7-Carboxy-7-deazaguanine (CDG) synthase (QueE) catalyzes the complex heterocyclic radical-mediated conversion of 6-carboxy-5,6,7,8-tetrahydropterin (CPH4) to CDG in the third step of the biosynthetic pathway to all 7-deazapurines. Here we present a detailed characterization of QueE from Bacillus subtilis to delineate the mechanism of conversion of CPH4 to CDG. QueE is a member of the radical S-adenosyl-L-methionine (SAM) superfamily, all of which use a bound [4Fe-4S]+ cluster to catalyze the reductive cleavage of SAM cofactor to generate methionine and a 5′-deoxyadenosyl radical (5′-dAdo•), which initiates enzymatic transformations requiring H-atom abstraction.
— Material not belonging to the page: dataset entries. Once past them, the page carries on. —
(** What the linker script says of its symbols: words, in this order, the copy
    of the initialised data in the flash memory below the RAM (or in place, if
    the program runs from RAM), and a table that the register can point to. *)
Definition linked (l : layout) : Prop :=
  (_etext l = _srelocate l \/ _etext l + (_erelocate l - _srelocate l) <= _srelocate l) /\
  0 <= _etext l /\ _srelocate l <= _erelocate l <= _szero l /\ _szero l <= _ezero l < SCB_VTOR /\
  Forall (fun a => a mod 4 = 0) [_etext l; _srelocate l; _erelocate l; _szero l; _ezero l] /\
  0 <= _sfixed l < NFC_RAM_ADDR /\ _sfixed l mod 128 = 0.

(** The address of a word between [s] and [e]. *)
Definition word_in (s e a : Z) : bool := (s <=? a) && (a <? e) && ((a - s) mod 4 =? 0).

(** The memory that the C program has to find. *)
Definition prepared (l : layout) (m : Z -> Z) (a : Z) : Z :=
  if a =? SCB_VTOR then _sfixed l
  else if word_in (_szero l) (_ezero l) a then 0
  else if word_in (_srelocate l) (_erelocate l) a then m (_etext l + (a - _srelocate l))
  else m a.

Inductive phase := Preparing | Initialised | Running.

(** The handler writes to the data segments and the vector table register, and
    reads that register and the copy of the data.  It calls the C library once,
    with the memory prepared, then [main] once.  What the two do with the
    memory is theirs. *)
Section machine.
Context (l : layout) (m0 : Z -> Z).

Definition reset_env : env reset (phase * (Z -> Z)) := {|
  req := fun (e : op reset) '(ph, m) =>
    match e : resetop with
    | LoadWord a => a = SCB_VTOR \/ _etext l <= a < _etext l + (_erelocate l - _srelocate l)
    | StoreWord a _ => a = SCB_VTOR \/ _srelocate l <= a < _ezero l
    | LibcInitArray => ph = Preparing /\ forall a, m a = prepared l m0 a
    | Main => ph = Initialised
    end;
  step := fun (e : op reset) '(ph, m) =>
    match e as e return reset_ans e -> phase * (Z -> Z) -> Prop with
    | LoadWord a => fun x s' => x = m a /\ s' = (ph, m)
    | StoreWord a v => fun _ s' => s' = (ph, <[a := v]> m)
    | LibcInitArray => fun _ s' => s'.1 = Initialised
    | Main => fun _ s' => s'.1 = Running
    end
|}.

Lemma word_in_next s e a : s < e -> word_in s e a = (a =? s) || word_in (s + 4) e a.
Proof.
  intros Hs. unfold word_in. destruct (Z.eqb_spec a s) as [->|Hn].
  - rewrite Z.sub_diag, Z.leb_refl, (proj2 (Z.ltb_lt _ _)) by lia. done.
  - apply eq_true_iff_eq. cbn [orb]. rewrite !andb_true_iff, !Z.leb_le, !Z.ltb_lt, !Z.eqb_eq.
    Z.to_euclidean_division_equations. lia.
Qed.

Lemma word_in_none s e a : e <= s -> word_in s e a = false.
Proof. intros Hs. unfold word_in. destruct (Z.leb_spec s a), (Z.ltb_spec a e); try done; lia. Qed.

Lemma word_in_range s e a : word_in s e a = true -> s <= a < e.
Proof. unfold word_in. rewrite !andb_true_iff, Z.leb_le, Z.ltb_lt. lia. Qed.

Lemma words_next s e : s < e -> words s e = S (words (s + 4) e).
Proof. intros Hs. unfold words. rewrite <- Z2Nat.inj_succ; [f_equal|]; Z.to_euclidean_division_equations; lia. Qed.

Lemma wp_copy_words k src dst e m :
  k = words dst e -> (src + (e - dst) <= dst) ->
  _srelocate l <= dst -> e <= _ezero l ->
  _etext l <= src -> src + (e - dst) <= _etext l + (_erelocate l - _srelocate l) ->
  wp reset_env (copy_words k src dst e)
    (fun o s' => o = Done tt /\ exists m', s' = (Preparing, m') /\
       forall a, m' a = if word_in dst e a then m (src + (a - dst)) else m a) (Preparing, m).
Proof.
  revert src dst m. induction k as [|k IH]; intros src dst m Hk Hd Hl He Hs Hb; cbn [copy_words];
    destruct (Z.ltb_spec dst e) as [Hlt|Hge].
  1: by rewrite words_next in Hk.
  1,3: split; [done|]; eexists; split; [done|]; intros a; by rewrite word_in_none.
  rewrite words_next in Hk by done. injection Hk as Hk.
  split; [right; lia|]. intros x s' [-> ->]. split; [right; lia|]. intros [] s' ->.
  eapply wp_mono; [apply IH; lia || done|]. intros o s' (-> & m' & -> & Hm').
  split; [done|]. eexists. split; [done|]. intros a. rewrite Hm', (word_in_next dst) by done.
  destruct (word_in (dst + 4) e a) eqn:Ha.
  - apply word_in_range in Ha. rewrite orb_true_r, fn_lookup_insert_ne by lia. f_equal. lia.
  - rewrite orb_false_r. destruct (Z.eqb_spec a dst) as [->|Hn].
    + rewrite fn_lookup_insert. f_equal. lia.
    + by rewrite fn_lookup_insert_ne.
Qed.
The UV-visible, EPR, and Mössbauer spectroscopic features of the homodimeric QueE point to the presence of a single [4Fe-4S] cluster per monomer. Steady-state kinetic experiments indicate a Km of 20 ± 7 μM for CPH4 and kcat of 5.4 ± 1.2 min-1 for the overall transformation. The kinetically determined Kapp for SAM is 45 ± 1 μM. QueE is also magnesium-dependent and exhibits a Kapp for the divalent metal ion of 0.21 ± 0.03 mM. The SAM cofactor supports multiple turnovers, indicating that it is regenerated at the end of each catalytic cycle. The mechanism of rearrangement of QueE was probed with CPH4 isotopologs containing deuterium at C-6 or the two prochiral positions at C-7. These studies implicate 5′-dAdo• as initiating the ring contraction reaction catalyzed by QueE by abstraction of the H-atom from C-6 of CPH4.